Your instructions
Where a line of the data below has the string "done", copy that line.

Dataset entries section start

Lemma emplace_foreign n c need_preempt (s : shard) :
  shard_for s n ≠ cpu_id s →
  emplace n c need_preempt s
  = (s, threw (runtime_error (Cannot "::emplace" n (shard_for s n) (cpu_id s)))).
Proof. intros H. unfold rpc.emplace. by rewrite bool_decide_eq_true_2. Qed.

Lemma remove_foreign n need_preempt (s : shard) :
  shard_for s n ≠ cpu_id s →
  remove n need_preempt s
  = (s, threw (runtime_error (Cannot "::remove" n (shard_for s n) (cpu_id s)))).
Proof. intros H. unfold rpc.remove. by rewrite bool_decide_eq_true_2. Qed.

(** ** The semaphore *)

(** A wait for one unit always leaves a mark on the semaphore. *)
Lemma wait_marks (w : waiter (transport_configuration := transport_configuration))
    sem :
  units w = 1 → (wait w sem).1 ≠ sem.
Proof.
  intros Hu. unfold wait, may_proceed. rewrite Hu.
  destruct sem as [cnt wl].
  cbn [count wait_list].
  destruct (Nat.leb_spec 1 cnt) as [Hc|Hc]; cbn [andb].
  - case_bool_decide as Hwl; cbn [fst]; intros Heq.
    + apply (f_equal count) in Heq. cbn [count] in Heq. lia.
    + apply (f_equal (length ∘ wait_list)) in Heq. cbn in Heq.
      rewrite length_app in Heq. cbn in Heq. lia.
  - cbn [fst]. intros Heq.
    apply (f_equal (length ∘ wait_list)) in Heq. cbn in Heq.
    rewrite length_app in Heq. cbn in Heq. lia.
Qed.

(** C3: a mutation called on a shard that does not own the node throws
    at once, with the error that names the owning shard and the shard of
    the call (the ShardAffinityViolation of the specification), and the
    map of the shard is as it was. *)
Theorem foreign_mutation_throws n c need_preempt (s : shard) :
  shard_for s n ≠ cpu_id s →
  let i := emplace n c need_preempt s in
  let r := remove n need_preempt s in
  i.2 = threw (runtime_error (Cannot "::emplace" n (shard_for s n) (cpu_id s))) ∧
  r.2 = threw (runtime_error (Cannot "::remove" n (shard_for s n) (cpu_id s))) ∧
  (∀ e, i.2 = threw e ∨ r.2 = threw e → ShardAffinityViolation e) ∧
  _cache (this i.1) = _cache (this s) ∧
  _cache (this r.1) = _cache (this s).
Proof.
  intros Hne i r. subst i r.
  rewrite emplace_foreign, remove_foreign by done. simpl.
  repeat split; try done.
  intros e [[= <-]|[= <-]]; unfold ShardAffinityViolation;
    (eexists; split; [reflexivity|]); done.
Qed.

Dataset entries section end

Reply
  rewrite emplace_foreign, remove_foreign by done. simpl.
  repeat split; try done.
    (eexists; split; [reflexivity|]); done.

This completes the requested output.